In Vadim Bora’s sculptures, that spiritual quality radiates with a piece like “Winter” that depicts a Buddha-like body wrapped in a blanket or cloak. While the figure seems concealed with only the tiniest features present — a set of toes, a peek of a face under a hood — the body’s round shape is kept solid and sturdy, conveying both an inner strength and humility. Is this figure wrapped tight against a cold, dark night, or cocooned in a security blanket to meditate on peace?

Bora also turns to a playful scene in one of his paintings, “Not on the First Date,” which features a naked man and woman facing each other as a droopy-eyed hound dog and a wide-eyed cat look on. The plump bodies take up the entire bed with limbs spilling out. The woman’s arms are flung in the air, her head tilted sideways, as the man reaches his hand like a key between her breasts. Warm reds and tans and the vibrant colors of a foreground rug give the piece a joyous mood. We’re not sure whether to laugh or turn away as voyeurs of this amusing escapade.

Meanwhile, Paula Woods dazzles with slender ceramic figures — headless and limbless — that remind us of ancient marble statues of a long-ago age. In “Woodwife” the body form could be a statue from antiquity with viney leaves creeping up both sides. The piece might conjure up allusions to Ovid’s Metamorphoses where the beautiful wood nymph Daphne flees the god Apollo and turns into a laurel tree. A mysterious phrase can be read on the left side of the “Woodwife” torso — “The wood wife plants me in the soil and gives me language once again.”

In an untitled piece, another tall, slender headless figure appears to have sprouted curly branches for arms. The piece serves as a memorial with its stiff ceramic casing like some long evening gown that shapes the body while these new arms suggest a livelier self full of expression and daring.
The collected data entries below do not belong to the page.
(** * sshbox: encrypting a file to an OpenSSH RSA key

    A shallow embedding of [sshbox.go] and of the parts of the Go
    libraries it calls ([encoding/base64], [encoding/pem],
    [encoding/asn1], [encoding/binary], [io], [regexp]), followed by the
    properties of the key codec, the container codec and the
    encrypt/decrypt pipeline.

    Conventions.
    - A Go [[]byte] is a [list byte]; a Go [string] used as a byte
      string is compared as a [list byte] too.
    - A Go [(value, err)] result is a [result]: the value is only looked
      at by the callers when [err == nil].  [fetchKey] is the exception:
      its caller ignores [err], so it returns the pair.
    - Lists are unbounded.  Go's [int] range of slice lengths (and the
      matching length bound inside [asn1.Unmarshal]) is a resource limit
      like memory and is not modelled; [int] is 64 bits wide.
    - What the program prints, [os.Exit] and run-time panics are part of
      the model: see [World], [outcome] and the monad [M].
    - The cryptographic libraries are the interface [Crypto]; what the
      theorems ask of them is stated as [key_pair], [secretbox_sound]
      and [secretbox_detects_flips].  The module [toy] is a small
      instance on which the program is run. *)

From Stdlib Require Import ZArith List Lia Bool Strings.String Strings.Byte.
From stdpp Require Import base list gmap strings.
Import ListNotations.
Open Scope Z_scope.

(** ** Bytes *)

Abbreviation bytes := (list byte).

Definition Z_of_byte (b : byte) : Z := Z.of_N (Byte.to_N b).

Definition byte_of_Z (z : Z) : byte :=
  match Byte.of_N (Z.to_N (z mod 256)) with
  | Some b => b
  | None => x00
  end.

#[global] Instance byte_eq_decision : EqDecision byte := Byte.byte_eq_dec.

Definition byte_eqb (a b : byte) : bool := Byte.eqb a b.

Definition bytes_eqb (a b : bytes) : bool :=
  bool_decide (a = b).

(** [[]byte("...")] *)
Definition B (s : string) : bytes := list_byte_of_string s.

(** Big-endian value of a byte string ([big.Int.SetBytes],
    [binary.BigEndian.Uint32]). *)
Definition be_fold (acc : Z) (bs : bytes) : Z :=
  fold_left (fun a b => Z.lor (Z.shiftl a 8) (Z_of_byte b)) bs acc.

Definition be_value (bs : bytes) : Z := be_fold 0 bs.

(** ** Errors *)

Inductive error : Type :=
| io_EOF
| io_ErrUnexpectedEOF
| base64_CorruptInputError
| asn1_SyntaxError (msg : string)
| asn1_StructuralError (msg : string)
| errorString (msg : string)            (* fmt.Errorf *)
| os_PathError (op path : string)
| net_Error (url : string)
| rand_Error
| rsa_ErrMessageTooLong
| rsa_ErrDecryption
| x509_ParseError.

Inductive result (A : Type) : Type :=
| Ok (a : A)
| Err (e : error).
Arguments Ok {A} a.
Arguments Err {A} e.

Definition is_Ok {A} (r : result A) : bool :=
  match r with Ok _ => true | Err _ => false end.

Definition is_Some_bool {A} (o : option A) : bool :=
  match o with Some _ => true | None => false end.

(** ** encoding/base64, [StdEncoding] *)

Module base64.

Definition encodeStd : bytes :=
  B "ABCDEFGHIJKLMNOPQRSTUVWXYZabcdefghijklmnopqrstuvwxyz0123456789+/".

Definition padChar : byte := "=".

Definition encode (i : Z) : byte := nth (Z.to_nat i) encodeStd x00.

Fixpoint index_of (c : byte) (l : bytes) (i : Z) : option Z :=
  match l with
  | [] => None
  | x :: l' => if byte_eqb x c then Some i else index_of c l' (i + 1)
  end.

(** [enc.decodeMap]: [0xff] marks a byte outside the alphabet. *)
Definition decodeMap (c : byte) : Z :=
  match index_of c encodeStd 0 with
  | Some i => i
  | None => 255
  end.

Definition EncodedLen (n : nat) : nat := ((n + 2) / 3 * 4)%nat.
Definition DecodedLen (n : nat) : nat := (n / 4 * 3)%nat.

(** [Encode]: three bytes give four characters; a remainder of one or
    two bytes is padded with [=]. *)
Fixpoint Encode (src : bytes) : bytes :=
  match src with
  | [] => []
  | [a] =>
      let val := Z.shiftl (Z_of_byte a) 16 in
      [encode (Z.land (Z.shiftr val 18) 63);
       encode (Z.land (Z.shiftr val 12) 63); padChar; padChar]
  | [a; b] =>
      let val := Z.lor (Z.shiftl (Z_of_byte a) 16) (Z.shiftl (Z_of_byte b) 8) in
      [encode (Z.land (Z.shiftr val 18) 63);
       encode (Z.land (Z.shiftr val 12) 63);
       encode (Z.land (Z.shiftr val 6) 63); padChar]
  | a :: b :: c :: rest =>
      let val := Z.lor (Z.lor (Z.shiftl (Z_of_byte a) 16)
                              (Z.shiftl (Z_of_byte b) 8)) (Z_of_byte c) in
      encode (Z.land (Z.shiftr val 18) 63)
      :: encode (Z.land (Z.shiftr val 12) 63)
      :: encode (Z.land (Z.shiftr val 6) 63)
      :: encode (Z.land val 63)
      :: Encode rest
  end.

Definition is_newline (c : byte) : bool :=
  byte_eqb c "010" || byte_eqb c "013".

Fixpoint skip_newlines (src : bytes) : bytes :=
  match src with
  | c :: rest => if is_newline c then skip_newlines rest else src
  | [] => []
  end.

(** The bytes of one quantum: [dbuf] holds [dlen] six-bit values (the
    missing ones are zero), of which [dlen - 1] bytes are produced. *)
Definition quantum (dbuf : list Z) : bytes :=
  let d := fun i => nth i dbuf 0 in
  let val := Z.lor (Z.lor (Z.lor (Z.shiftl (d 0%nat) 18) (Z.shiftl (d 1%nat) 12))
                          (Z.shiftl (d 2%nat) 6)) (d 3%nat) in
  take (length dbuf - 1)
    [byte_of_Z (Z.shiftr val 16); byte_of_Z (Z.shiftr val 8); byte_of_Z val].

(** [Decode], one input byte at a time, as [decodeQuantum] reads it:
    [dbuf] is the quantum collected so far.  Line breaks are skipped
    wherever they occur; padding ends the input.  The offset carried
    by [CorruptInputError] is not modelled. *)
Fixpoint decode_from (dbuf : list Z) (src : bytes) : result bytes :=
  match src with
  | [] =>
      match dbuf with
      | [] => Ok []
      | _ => Err base64_CorruptInputError
      end
  | c :: rest =>
      let out := decodeMap c in
      if negb (out =? 255) then
        let dbuf' := dbuf ++ [out] in
        if (length dbuf' =? 4)%nat then
          match decode_from [] rest with
          | Ok tl => Ok (quantum dbuf' ++ tl)
          | Err e => Err e
          end
        else decode_from dbuf' rest
      else if is_newline c then decode_from dbuf rest
      else if negb (byte_eqb c padChar) then Err base64_CorruptInputError
      else
        match length dbuf with
        | 2%nat =>
            match skip_newlines rest with
            | [] => Err base64_CorruptInputError
            | c2 :: rest2 =>
                if negb (byte_eqb c2 padChar) then Err base64_CorruptInputError
                else
                  match skip_newlines rest2 with
                  | [] => Ok (quantum dbuf)
                  | _ => Err base64_CorruptInputError
                  end
            end
        | 3%nat =>
            match skip_newlines rest with
            | [] => Ok (quantum dbuf)
            | _ => Err base64_CorruptInputError
            end
        | _ => Err base64_CorruptInputError
        end
  end.

Definition Decode (src : bytes) : result bytes := decode_from [] src.

(** A character of the alphabet. *)
Definition in_alphabet (c : byte) : Prop := decodeMap c <> 255.

(** The characters [Encode] writes: the alphabet and the padding. *)
Definition is_b64 (c : byte) : Prop := in_alphabet c \/ c = padChar.

(** A text without its line breaks. *)
Definition no_newlines (s : bytes) : bytes :=
  List.filter (fun c => negb (is_newline c)) s.

End base64.

(** ** The records of [sshbox.go] *)

Record boxPackage : Type := mkBoxPackage {
  LockedKey : bytes;
  Box : bytes
}.

Record sshPublicKey : Type := mkSshPublicKey {
  Algorithm : bytes;
  Modulus : bytes;
  Exponent : bytes
}.

(** ** encoding/asn1, at the type [boxPackage]

    A struct is a SEQUENCE and a [[]byte] an OCTET STRING.  An offset
    into a slice is modelled by the remaining bytes.  [Unmarshal]'s
    refusal of length fields of [2^31] and more is a bound on sizes and
    is left out, as the bound on slice lengths is. *)

Module asn1.

Definition ClassUniversal : Z := 0.
Definition TagOctetString : Z := 4.
Definition TagSequence : Z := 16.
Definition MaxInt32 : Z := 2147483647.

Record tagAndLength : Type := mkTagAndLength {
  class : Z;
  tag : Z;
  length : Z;
  isCompound : bool
}.

(** *** Marshal *)

Fixpoint lengthLength_loop (fuel : nat) (i : Z) : nat :=
  match fuel with
  | O => O
  | S fuel' => if 0 <? i then S (lengthLength_loop fuel' (Z.shiftr i 8)) else O
  end.

(** [i] is an [int]: at most eight iterations. *)
Definition lengthLength (i : Z) : nat := lengthLength_loop 8 i.

Fixpoint appendBase256Int (n : nat) (i : Z) : bytes :=
  match n with
  | O => []
  | S n' => byte_of_Z (Z.shiftr i (Z.of_nat n' * 8)) :: appendBase256Int n' i
  end.

Definition appendLength (i : Z) : bytes :=
  if 128 <=? i then
    let l := lengthLength i in
    byte_of_Z (Z.lor 128 (Z.of_nat l)) :: appendBase256Int l i
  else [byte_of_Z i].

Definition appendTagAndLength (t : tagAndLength) : bytes :=
  let b := Z.shiftl (class t) 6 in
  let b := if isCompound t then Z.lor b 32 else b in
  let b := Z.lor b (tag t) in     (* both tags used here are below 31 *)
  byte_of_Z b :: appendLength (length t).

Definition marshalBytes (v : bytes) : bytes :=
  appendTagAndLength
    (mkTagAndLength ClassUniversal TagOctetString (Z.of_nat (List.length v)) false)
  ++ v.

Definition Marshal (val : boxPackage) : result bytes :=
  let body := marshalBytes (LockedKey val) ++ marshalBytes (Box val) in
  Ok (appendTagAndLength
        (mkTagAndLength ClassUniversal TagSequence (Z.of_nat (List.length body)) true)
      ++ body).

(** *** Unmarshal *)

Fixpoint parseBase128Int_loop (shifted : nat) (ret64 : Z) (bs : bytes)
  : result (Z * bytes) :=
  match bs with
  | [] => Err (asn1_SyntaxError "truncated base 128 integer")
  | b :: rest =>
      if (shifted =? 5)%nat then
        Err (asn1_StructuralError "base 128 integer too large")
      else
        let ret64 := Z.shiftl ret64 7 in
        if (shifted =? 0)%nat && (Z_of_byte b =? 128) then
          Err (asn1_SyntaxError "integer is not minimally encoded")
        else
          let ret64 := Z.lor ret64 (Z.land (Z_of_byte b) 127) in
          if Z.land (Z_of_byte b) 128 =? 0 then
            if MaxInt32 <? ret64 then
              Err (asn1_StructuralError "base 128 integer too large")
            else Ok (ret64, rest)
          else parseBase128Int_loop (S shifted) ret64 rest
  end.

Definition parseBase128Int (bs : bytes) : result (Z * bytes) :=
  parseBase128Int_loop 0 0 bs.

Fixpoint parseLength_loop (numBytes : nat) (len : Z) (bs : bytes)
  : result (Z * bytes) :=
  match numBytes with
  | O => Ok (len, bs)
  | S n' =>
      match bs with
      | [] => Err (asn1_SyntaxError "truncated tag or length")
      | b :: rest =>
          let len := Z.lor (Z.shiftl len 8) (Z_of_byte b) in
          if len =? 0 then
            Err (asn1_StructuralError "superfluous leading zeros in length")
          else parseLength_loop n' len rest
      end
  end.

Definition parseLength (bs : bytes) : result (Z * bytes) :=
  match bs with
  | [] => Err (asn1_SyntaxError "truncated tag or length")
  | b :: rest =>
      if Z.land (Z_of_byte b) 128 =? 0 then Ok (Z.land (Z_of_byte b) 127, rest)
      else
        let numBytes := Z.land (Z_of_byte b) 127 in
        if numBytes =? 0 then
          Err (asn1_SyntaxError "indefinite length found (not DER)")
        else
          match parseLength_loop (Z.to_nat numBytes) 0 rest with
          | Err e => Err e
          | Ok (len, rest') =>
              if len <? 128 then Err (asn1_StructuralError "non-minimal length")
              else Ok (len, rest')
          end
  end.
(** On a sorted calendar the days up to [last] are a prefix. *)
Lemma filter_le_lookup (l : list Z) (last : Z) (i : nat) (d : Z) :
  StronglySorted Z.lt l → l !! i = Some d → d ≤ last →
  filter (λ d, d ≤ last) l !! i = Some d.
Proof.
  intros Hs. revert i. induction Hs as [|x l Hs IH Hall]; intros i Hi Hd; [done|].
  destruct i as [|i]; simpl in Hi.
  - simplify_eq. by rewrite filter_cons_True.
  - assert (x < d) by (eapply Forall_lookup_1; done).
    rewrite filter_cons_True by lia. simpl. by apply IH.
Qed.

Lemma filter_le_lookup_inv (l : list Z) (last : Z) (i : nat) (d : Z) :
  StronglySorted Z.lt l → filter (λ d, d ≤ last) l !! i = Some d →
  l !! i = Some d ∧ d ≤ last.
Proof.
  intros Hs. revert i. induction Hs as [|x l Hs IH Hall]; intros i Hi; [done|].
  destruct (decide (x ≤ last)) as [Hx|Hx].
  - rewrite filter_cons_True in Hi by done. destruct i as [|i]; simpl in *.
    + by simplify_eq.
    + by apply IH.
  - rewrite filter_cons_False in Hi by done.
    assert (filter (λ d, d ≤ last) l = []) as Hnil.
    { clear IH Hs Hi. induction Hall as [|y l Hy Hall IH]; [done|].
      rewrite filter_cons_False by lia. done. }
    by rewrite Hnil in Hi.
Qed.

(** ** Sessions and the minute grid *)

Section Grid_facts.

Variable utc_lag : Z → Z.

(** US/Eastern is four or five hours behind UTC. *)
Hypothesis utc_lag_range : ∀ d, utc_lag d = 14400 ∨ utc_lag d = 18000.

Local Ltac unfold_time :=
  unfold minutes_offset_of, int_total_seconds, date, normalize_date,
    session_open, NS_PER_DAY, NS_PER_MINUTE, NS_PER_SECOND in *.

(** The whole 390-minute session lies inside the UTC day of its date. *)
Lemma date_in_session (d x : Z) :
  0 ≤ x < 390 * NS_PER_MINUTE → date (session_open utc_lag d + x) = d.
Proof.
  intros Hx. destruct (utc_lag_range d) as [Hl|Hl]; unfold_time; rewrite Hl;
    symmetry; apply (Z.div_unique_pos _ _ _ ((9 * 3600 + 31 * 60 + utc_lag d)
      * 1000000000 + x)); rewrite Hl; lia.
Qed.

Lemma date_session_open (d : Z) : date (session_open utc_lag d) = d.
Proof.
  rewrite <-(Z.add_0_r (session_open utc_lag d)). apply date_in_session.
  unfold NS_PER_MINUTE, NS_PER_SECOND. lia.
Qed.

Lemma minutes_offset_in_session (d m r : Z) :
  0 ≤ m < 390 → 0 ≤ r < NS_PER_MINUTE →
  minutes_offset_of utc_lag (session_open utc_lag d + m * NS_PER_MINUTE + r) = m.
Proof.
  intros Hm Hr. unfold minutes_offset_of.
  rewrite <-Z.add_assoc, date_in_session
    by (unfold NS_PER_MINUTE, NS_PER_SECOND in *; lia).
  replace (session_open utc_lag d + (m * NS_PER_MINUTE + r) - session_open utc_lag d)
    with (m * NS_PER_MINUTE + r) by lia.
  unfold int_total_seconds, NS_PER_MINUTE, NS_PER_SECOND in *.
  rewrite Z.quot_div_nonneg by lia.
  rewrite Z.div_div by lia.
  symmetry. apply (Z.div_unique_pos _ _ _ r); lia.
Qed.

(** Sessions of different days do not overlap. *)
Lemma session_open_mono (d d' m m' : Z) :
  d < d' → 0 ≤ m < 390 → 0 ≤ m' →
  session_open utc_lag d + m * NS_PER_MINUTE
    < session_open utc_lag d' + m' * NS_PER_MINUTE.
Proof.
  intros Hd Hm Hm'.
  destruct (utc_lag_range d) as [Hl|Hl], (utc_lag_range d') as [Hl'|Hl'];
    unfold_time; rewrite Hl, Hl'; lia.
Qed.

Lemma date_range_length (start : Z) (n : nat) : length (date_range start n) = n.
Proof. unfold date_range. by rewrite length_fmap, length_seq. Qed.

Lemma date_range_lookup (start : Z) (n m : nat) :
  (m < n)%nat →
  date_range start n !! m = Some (start + Z.of_nat m * NS_PER_MINUTE).
Proof.
  intros Hm. unfold date_range.
  by rewrite list_lookup_fmap, lookup_seq_lt.
Qed.

Lemma grid_cons (d : Z) (ds : list Z) :
  concat ((λ day, date_range (session_open utc_lag day) 390) <$> d :: ds)
  = date_range (session_open utc_lag d) 390
    ++ concat ((λ day, date_range (session_open utc_lag day) 390) <$> ds).
Proof. reflexivity. Qed.
(** * AppScaleTools: the deployment lifecycle orchestrator

    A shallow embedding of [lib/appscale_tools.py].  Every method of
    [AppScaleTools] is a sequence of calls into collaborators that live in
    other modules ([LocalState], [RemoteHelper], [AppControllerClient],
    [UserAppClient], [AppEngineHelper], [AppScaleLogger]) and of a few
    operations on the local file system.  The methods are embedded as
    programs of a state-and-exception monad:

    - the state holds the local paths the orchestrator tests, creates and
      removes, and the trace of everything it has called or logged so far;
    - a collaborator is an oracle ([respond]) that answers a call, given the
      state in which the call is made, with a value or with a raised
      exception; nothing is assumed about its answers;
    - [raise] and an exception answered by a collaborator propagate as in
      Python; [try_except] is the [try: ... except Exception as e: ...]
      block, which catches the subclasses of [Exception] and lets pass what
      is not one ([SystemExit], [KeyboardInterrupt]). *)

From Stdlib Require Import ZArith Ascii String List.
From stdpp Require Import base tactics option list strings gmap pretty.

Local Open Scope string_scope.
Local Open Scope list_scope.

(** ** Python values *)

(** The line feed, written [\n] in the source's literals. *)
Definition nl : string := String "010"%char EmptyString.

(** Python's truth value of a flag that is [None] or a string. *)
Definition truthy (v : option string) : bool :=
  match v with
  | None => false
  | Some s => negb (String.eqb s "")
  end.

(** The string of a flag in a position where the source has tested it. *)
Definition str_of (v : option string) : string := default "" v.

(** What Python can raise.  The two classes of [custom_exceptions] that the
    orchestrator raises itself, the [OSError] of the [os] module and every
    other subclass of [Exception], by name; and, by name too, the classes
    that derive from [BaseException] without deriving from [Exception]:
    [SystemExit], [KeyboardInterrupt], [GeneratorExit]. *)
Inductive exn : Type :=
| AppScaleException (msg : string)
| BadConfigurationException (msg : string)
| OSError (msg : string)
| OtherException (cls msg : string)
| OtherBaseException (cls msg : string).

(** [str(e)] *)
Definition str_exn (e : exn) : string :=
  match e with
  | AppScaleException m | BadConfigurationException m | OSError m
  | OtherException _ m | OtherBaseException _ m => m
  end.

(** [isinstance(e, Exception)]: what [except Exception] catches. *)
Definition is_Exception (e : exn) : bool :=
  match e with
  | OtherBaseException _ _ => false
  | _ => true
  end.

(** [sys.exit(status)] raises [SystemExit], which is not a subclass of
    [Exception]. *)
Definition SystemExit (status : Z) : exn :=
  OtherBaseException "SystemExit" (pretty status).

Inductive Result (A : Type) : Type :=
| Ok (a : A)
| Raise (e : exn).
Arguments Ok {A} a.
Arguments Raise {A} e.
Woods, who moved to Haywood County about two years ago, has a background mostly in fiber arts — needle art, loom weaving and basketry — so her clay sculpture is a more recent evolution of her artwork.

Woods and painter Luke Allsbrook are Haywood County residents. Dan Helgemo hails from nearby Greenville, S.C., and Vadim Bora, a native of North Ossetia in the Russian Caucasus Mountains, lives in Asheville.